Given records: Begin
(** * solanabot: fund split ledger, trading loops, persistence and recovery

    A shallow embedding of the parts of the volume bot that its specification
    talks about:

    - [FundManager]          (src/fundManager.ts)
    - [WalletManager]        (src/walletManager.ts, [processFunding])
    - [SessionPersistence]   (src/sessionPersistence.ts)
    - [AutoTradingService]   (src/autoTradingService.ts)
    - [UserVolumeBot]        (the volume bot with [startContinuousTrading])
    - [TokenValidator]       (src/tokenValidator.ts, the choice of a pool)
    - [DexTrader]            (src/dexTrader.ts, [validateTradeability])

    Conventions of the embedding.

    - A JavaScript [number] that holds an amount of SOL is a rational ([Q]);
      literals such as [0.001] are the decimal they denote.  Where the
      properties below depend on the rounding of IEEE doubles, the result of
      the operation is rounded with [Num.double]: the products and the
      [Number(_.toFixed(8))] of the fee split ([processFundSplit],
      [processFunding]) and the quotient and the products of the completion
      test of [updateTradingStats].  [Num.double] rounds to 53 significant
      bits with an exponent of any size: overflow and subnormal numbers are
      outside the model.  Every other operation is exact: what is proved
      about it holds up to the rounding of doubles.  The one place where the
      code can divide by zero ([updateTradingStats]) uses [Num.number], which
      adds the two infinities and NaN.
    - A method that is called but defined by no class of the sources is
      [undefined]; calling it throws a [TypeError]
      ([generateTransactionWallet] in [startTradingLoop]).
    - A thrown [Error] is its message: code that can throw returns
      [string + A].
    - Everything the code obtains from outside (the clock, [Math.random()],
      RPC balance reads, the outcome of a swap or of a transfer) is an
      explicit input of the function that reads it.
    - Mutable singletons are records that are passed in and returned. *)

From Stdlib Require Import QArith Qround Qabs Qpower Lqa ZArith Lia.
From Stdlib Require Import String Ascii DecimalString DecimalPos DecimalN.
From stdpp Require Import base option list gmap strings.

#[local] Open Scope string_scope.
#[local] Open Scope Q_scope.

(** ** Numbers *)

Module Num.

Definition Qltb (x y : Q) : bool := negb (Qle_bool y x).

(** [Math.min] and [Math.max] on two finite numbers. *)
Definition min (x y : Q) : Q := if Qle_bool x y then x else y.
Definition max (x y : Q) : Q := if Qle_bool x y then y else x.
(** X7.  [status] and the lazy population do not interfere: [status]
    returns the same after any sequence of accesses as before it, it fetches
    no events, and the mappings a sequence of accesses builds are the same
    whether or not [status] was queried first. *)
Theorem status_and_population_are_independent (ext : Externals) (s : Session)
  (l : list Access) :
  fst (status ext (accesses ext l s)) = fst (status ext s)
  /\ events_fetches (after (status ext) s) = events_fetches s
  /\ self (accesses ext l (after (status ext) s)) = self (accesses ext l s).
Proof.
  assert (Hsame : same_identity (self s) (self (accesses ext l s))).
  { apply (accesses_invariant ext (same_identity (self s))).
    - intros st Hst. now apply join_loop_same_identity.
    - repeat split. }
  destruct Hsame as [Hid [_ [_ Hstore]]].
  split; [|split].
  - rewrite !status_unfold. cbn [fst]. now rewrite Hid, Hstore.
  - unfold after. rewrite status_unfold. unfold events_fetches. cbn [snd log].
    rewrite filter_app. cbn. now rewrite app_nil_r.
  - apply accesses_same_self. unfold after. now rewrite status_unfold.
Qed.

(** ** The type dictionary *)

Section ComprehensionLemmas.
Context {K V A : Type} `{PyKey K}.
Variable key : A -> K.
Variable val : A -> V.

Lemma comprehension_snoc (xs : list A) (x : A) :
  Dict.comprehension key val (xs ++ [x])
  = Dict.setitem (Dict.comprehension key val xs) (key x) (val x).
Proof. unfold Dict.comprehension. now rewrite fold_left_app. Qed.

Lemma comprehension_get_absent (xs : list A) (k : K) :
  ~ In k (map key xs) -> Dict.get (Dict.comprehension key val xs) k = None.
Proof.
  induction xs as [|x xs IH] using rev_ind; intros Hnotin; [reflexivity|].
  rewrite comprehension_snoc, get_setitem_other.
  - apply IH. intros Hin. apply Hnotin. rewrite map_app. apply in_or_app. now left.
  - intros ->. apply Hnotin. rewrite map_app. apply in_or_app. right. now left.
Qed.

Lemma comprehension_get_last (l2 : list A) :
  forall (l1 : list A) (x : A),
    ~ In (key x) (map key l2) ->
    Dict.get (Dict.comprehension key val (l1 ++ x :: l2)) (key x) = Some (val x).
Proof.
  induction l2 as [|y l2 IH] using rev_ind; intros l1 x Hnotin.
  - rewrite comprehension_snoc. apply get_setitem_same.
  - replace (l1 ++ x :: l2 ++ [y]) with ((l1 ++ x :: l2) ++ [y])
      by (now rewrite <- app_assoc).
    rewrite comprehension_snoc, get_setitem_other.
    + apply IH. intros Hin. apply Hnotin. rewrite map_app. apply in_or_app. now left.
    + intros Heq. apply Hnotin. rewrite map_app. apply in_or_app. right.
      left. now symmetry.
Qed.

End ComprehensionLemmas.

(** X8.  The type dictionary of a join maps a type id to the name of the
    last type record of the store that carries this id, and looking up an
    id that no type record carries raises the [KeyError] of that id. *)
Theorem type_dictionary_last_record_wins (store : MetadataStore.t) :
  (forall type_id : Z,
      ~ In type_id (map ArtifactType.id (MetadataStore.get_artifact_types store)) ->
      Dict.getitem (type_mapping_of store) type_id = Raise (KeyError (PyInt type_id)))
  /\ (forall (earlier later : list ArtifactType.t) (type_ : ArtifactType.t),
         MetadataStore.get_artifact_types store = earlier ++ type_ :: later ->
         ~ In (ArtifactType.id type_) (map ArtifactType.id later) ->
         Dict.getitem (type_mapping_of store) (ArtifactType.id type_)
         = Ok (ArtifactType.name type_)).
Proof.
  split.
  - intros type_id Hnotin. unfold Dict.getitem, type_mapping_of.
    now rewrite comprehension_get_absent.
  - intros earlier later type_ Htypes Hnotin. unfold Dict.getitem, type_mapping_of.
    now rewrite Htypes, comprehension_get_last.
Qed.

(** X8 at a store that records the type id 1 twice: the second name is
    the one in the dictionary, and the id 3 is not there. *)
Lemma type_dictionary_last_record_wins_witness :
  let store :=
    table_store [] [ {| ArtifactType.id := 1; ArtifactType.name := "Dataset" |};
                     {| ArtifactType.id := 2; ArtifactType.name := "Model" |};
                     {| ArtifactType.id := 1; ArtifactType.name := "Frame" |} ] [] [] in
  Dict.getitem (type_mapping_of store) 1%Z = Ok "Frame"
  /\ Dict.getitem (type_mapping_of store) 3%Z = Raise (KeyError (PyInt 3)).
Proof.
  intros store.
  destruct (@type_dictionary_last_record_wins store) as [Habsent Hlast].
  split.
  - apply (Hlast [ {| ArtifactType.id := 1; ArtifactType.name := "Dataset" |};
                   {| ArtifactType.id := 2; ArtifactType.name := "Model" |} ]
                 []
                 {| ArtifactType.id := 1; ArtifactType.name := "Frame" |});
      [reflexivity | intros []].
  - apply Habsent. cbn. intros [H | [H | [H | []]]]; discriminate.
Defined.
Definition nonempty_strings (l : list value) : list string :=
  List.filter nonempty (as_string <$> l).

Definition stringSlicePayload (payload : document) (key : string) : list string :=
  match get payload key with
  | VList raw => nonempty_strings raw
  | VStrs l => l
  | _ => []
  end.

Definition nonempty_entries (m : document) : gmap string string :=
  omap (fun v => match v with VStr s => if nonempty s then Some s else None | _ => None end) m.

Definition stringMapPayload (payload : document) (key : string) : gmap string string :=
  match get payload key with
  | VObj raw => nonempty_entries raw
  | VStrMap m => m
  | _ => ∅
  end.

Definition mapPayload (values : document) (key : string) : document :=
  match get values key with
  | VObj raw => raw
  | VStrMap m => VStr <$> m
  | _ => ∅
  end.

Definition firstStringFromAny (v : value) : string :=
  match v with
  | VStrs (s :: _) => s
  | VList (x :: _) => as_string x
  | _ => ""
  end.

Definition firstStringFromStrings (values : list string) : string :=
  match values with [] => "" | s :: _ => s end.

Definition firstNonEmptyString (values : list string) : string :=
  default "" (find_first (fun s => nonempty (TrimSpace s)) values).

(** The loop shared by [uniqueNonEmptyStrings] and [dedupeStrings]: trimmed,
    empty values dropped, later duplicates dropped. *)
Fixpoint unique_from (seen : gset string) (values : list string) : list string :=
  match values with
  | [] => []
  | v :: values =>
      let v := TrimSpace v in
      if negb (nonempty v) || bool_decide (v ∈ seen) then unique_from seen values
      else v :: unique_from ({[v]} ∪ seen) values
  end.

Definition uniqueNonEmptyStrings (values : list string) : list string :=
  unique_from ∅ values.

Definition dedupeStrings (values : list string) : list string := unique_from ∅ values.

Definition stringArrayFromAny (v : value) : list string :=
  match v with
  | VStrs l => uniqueNonEmptyStrings l
  | VList l => uniqueNonEmptyStrings (nonempty_strings l)
  | _ => []
  end.
Definition validateTenantReference (t : table) (id tenantID : string) : tx db unit :=
  if negb (nonempty id) then mret tt
  else
    found ← attempt (query (fun d => owner d t id));
    match found with
    | inl ErrNoRows => fail ErrTenantResourceMismatch
    | inl err => fail err
    | inr who => if who <>s tenantID then fail ErrTenantResourceMismatch else mret tt
    end.

Definition validateReferences (refs : list (table * string)) (tenantID : string) : tx db unit :=
  for_each refs (fun '(t, id) => validateTenantReference t id tenantID).

Definition validateTaskReferences (input : TaskInput) (tenantID : string) : tx db unit :=
  validateReferences
    [(Clusters, ti_ClusterID input); (Applications, ti_AppID input);
     (ProtectionPlans, ti_ProtectionPlanID input);
     (RestorePoints, ti_RestorePointID input)] tenantID.

Definition validateRestorePointReferences (input : RestorePointInput) (tenantID : string)
    : tx db unit :=
  validateReferences
    [(Clusters, rpi_SourceClusterID input); (Applications, rpi_AppID input);
     (ProtectionPlans, rpi_ProtectionPlanID input);
     (StorageRepositories, rpi_StorageRepoID input); (Tasks, rpi_BackupTaskID input)] tenantID.

(** ** helpers.go *)

Definition isActiveStatus (status : string) : bool :=
  one_of status
    ["queued"; "dispatched"; "accepted"; "running"; "syncing"; "finalizing"; "canceling"].

(** ** Facts about tables *)

Section tables.
Context {R : Type}.
Implicit Types (p q : string -> R -> bool) (f : string -> R -> R) (m : gmap string R).

Lemma lookup_update_where p f m k :
  fst (update_where p f m) !! k = (fun r => if p k r then f k r else r) <$> m !! k.
Proof. simpl. rewrite map_lookup_imap. by destruct (m !! k). Qed.

Lemma exists_where_true p m :
  exists_where p m = true <-> exists k r, m !! k = Some r /\ p k r = true.
Proof.
  unfold exists_where. rewrite existsb_exists. split.
  - intros ([k r] & Hin & Hp). exists k, r. split; [|done].
    by apply elem_of_map_to_list, list_elem_of_In.
  - intros (k & r & Hk & Hp). exists (k, r). split; [|done].
    by apply list_elem_of_In, elem_of_map_to_list.
Qed.

Lemma exists_where_false p m :
  exists_where p m = false <-> forall k r, m !! k = Some r -> p k r = false.
Proof.
  rewrite <- not_true_iff_false, exists_where_true. split.
  - intros H k r Hk. apply not_true_iff_false. intros Hp. apply H. by exists k, r.
  - intros H (k & r & Hk & Hp). by rewrite (H k r Hk) in Hp.
Qed.

Lemma count_where_nonneg p m : 0 <= count_where p m.
Proof. apply count_nonneg. Qed.

Lemma count_where_insert p m k r :
  m !! k = None -> count_where p (<[k := r]> m) = (if p k r then 1 else 0) + count_where p m.
Proof. intros H. unfold count_where. by rewrite map_to_list_insert, count_cons. Qed.

Lemma count_where_empty p : count_where p (∅ : gmap string R) = 0.
Proof. done. Qed.

Lemma count_where_ind p q m m' :
  (forall k, match m !! k, m' !! k with
             | Some r, Some r' => p k r = true -> q k r' = true
             | Some r, None => p k r = false
             | None, _ => True
             end) ->
  count_where p m <= count_where q m'.
Proof.
  revert m'. induction m as [|k r m Hk IH] using map_ind; intros m' H.
  { rewrite count_where_empty. apply count_where_nonneg. }
  rewrite count_where_insert by done.
  pose proof (H k) as Hkk. rewrite lookup_insert_eq in Hkk.
  assert (Hrest : count_where p m <= count_where q (delete k m')).
  { apply IH. intros j. specialize (H j). destruct (decide (j = k)) as [->|Hne].
    - by rewrite Hk.
    - rewrite lookup_insert_ne in H by done. by rewrite lookup_delete_ne. }
  destruct (m' !! k) as [r'|] eqn:E.
  - rewrite <- (insert_id m' k r' E), <- insert_delete_eq.
    rewrite count_where_insert by apply lookup_delete_eq.
    destruct (p k r) eqn:Ep; [rewrite (Hkk eq_refl); lia|].
    destruct (q k r'); lia.
  - rewrite delete_id in Hrest by done. rewrite Hkk. lia.
Qed.

Lemma count_where_none p m : (forall k r, m !! k = Some r -> p k r = false) -> count_where p m = 0.
Proof.
  intros H. apply Z.le_antisymm; [|apply count_where_nonneg].
  rewrite <- (count_where_empty p). apply count_where_ind. intros k.
  destruct (m !! k) as [r|] eqn:E; [|done]. rewrite lookup_empty. by apply H.
Qed.

Lemma count_where_ext p q m m' :
  (forall k, (p k <$> m !! k) = (q k <$> m' !! k)) -> count_where p m = count_where q m'.
Proof.
  intros H. apply Z.le_antisymm; apply count_where_ind; intros k; specialize (H k);
    destruct (m !! k), (m' !! k); simpl in H; try done; injection H as H; by rewrite H.
Qed.

Lemma count_where_delete p m k r :
  m !! k = Some r -> count_where p m = (if p k r then 1 else 0) + count_where p (delete k m).
Proof.
  intros H. rewrite <- (insert_id m k r H) at 1. rewrite <- insert_delete_eq.
  apply count_where_insert, lookup_delete_eq.
Qed.

Lemma count_where_update p q f m :
  count_where p (fst (update_where q f m)) =
  count_where (fun k r => p k (if q k r then f k r else r)) m.
Proof.
  apply count_where_ext. intros k. rewrite lookup_update_where. by destruct (m !! k).
Qed.

Lemma count_where_filter p m :
  count_where p m = Z.of_nat (length (List.filter (fun '(k, r) => p k r) (map_to_list m))).
Proof. done. Qed.

(** A statement whose rows are selected by key touches at most one. *)
Lemma update_where_key_count k p f m :
  snd (update_where (fun j r => (j =s k) && p j r) f m) =
  match m !! k with Some r => if p k r then 1 else 0 | None => 0 end.
Proof.
  unfold update_where, snd. destruct (m !! k) as [r|] eqn:E; [destruct (p k r) eqn:Ep|].
  - replace (filter _ m) with ({[k := r]} : gmap string R); [by rewrite map_size_singleton|].
    apply map_eq. intros j. symmetry. destruct (decide (j = k)) as [->|Hne].
    + rewrite lookup_singleton_eq. apply map_lookup_filter_Some. by rewrite seqb_refl.
    + rewrite lookup_singleton_ne by done. apply map_lookup_filter_None. right.
      intros r' _ Hr'. go_bool. by destruct Hr'.
  - replace (filter _ m) with (∅ : gmap string R); [by rewrite map_size_empty|].
    apply map_eq. intros j. symmetry. rewrite lookup_empty. apply map_lookup_filter_None. right.
    intros r' Hj Hr'. apply andb_true_iff in Hr' as [->%seqb_true Hr']. congruence.
  - replace (filter _ m) with (∅ : gmap string R); [by rewrite map_size_empty|].
    apply map_eq. intros j. symmetry. rewrite lookup_empty. apply map_lookup_filter_None. right.
    intros r' Hj Hr'. apply andb_true_iff in Hr' as [->%seqb_true Hr']. congruence.
Qed.

End tables.

Lemma sql_eq_Some o s : sql_eq o (Some s) = true <-> o = Some s.
Proof. destruct o; simpl; [rewrite seqb_true|]; naive_solver. Qed.

Lemma text_nullif s : text (nullif s) = s.
Proof. unfold nullif. destruct (nonempty s) eqn:E; [done|]. by apply nonempty_false in E. Qed.

(** ** What the single-row statements do *)

Lemma update_task_inv id f d d' n :
  update_task id f d = Some (d', n) ->
  tasks d !! id = None /\ d' = d /\ n = 0 \/
  exists r, tasks d !! id = Some r /\ d' = set_tasks d (<[id := f r]> (tasks d)) /\ n = 1.
Proof.
  unfold update_task. destruct (tasks d !! id) as [r|] eqn:E.
  - destruct (_ || _); [done|]. intros [= <- <-]. right. by exists r.
  - intros [= <- <-]. by left.
Qed.

Lemma insert_task_inv id r d d' n :
  insert_task id r d = Some (d', n) ->
  tasks d !! id = None /\ d' = set_tasks d (<[id := r]> (tasks d)).
Proof.
  unfold insert_task. destruct (_ || _) eqn:E; [done|]. intros [= <- _].
  rewrite !orb_false_iff in E. destruct E as [[[[[E _] _] _] _] _].
  apply bool_decide_eq_false in E. split; [by apply eq_None_not_Some|done].
Qed.

Lemma quiet_validateTenantReference t id tenantID : quiet (validateTenantReference t id tenantID).
Proof. unfold validateTenantReference. tx_walk. Qed.

Lemma quiet_validateReferences refs tenantID : quiet (validateReferences refs tenantID).
Proof.
  unfold validateReferences. apply quiet_for_each. intros [t id].
  apply quiet_validateTenantReference.
Qed.
#[export] Hint Resolve quiet_validateTenantReference quiet_validateReferences : tx.

Lemma quiet_getTask id : quiet (getTask id).
Proof. apply quiet_select. Qed.
Lemma quiet_GetRestorePoint id : quiet (GetRestorePoint id).
Proof. apply quiet_select. Qed.
#[export] Hint Resolve quiet_getTask quiet_GetRestorePoint : tx.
Given records: End
▶ [Your instructions] Provide a count of the lines in the data above that include the word "document", stating the number alone.

▶ [Task answer] 4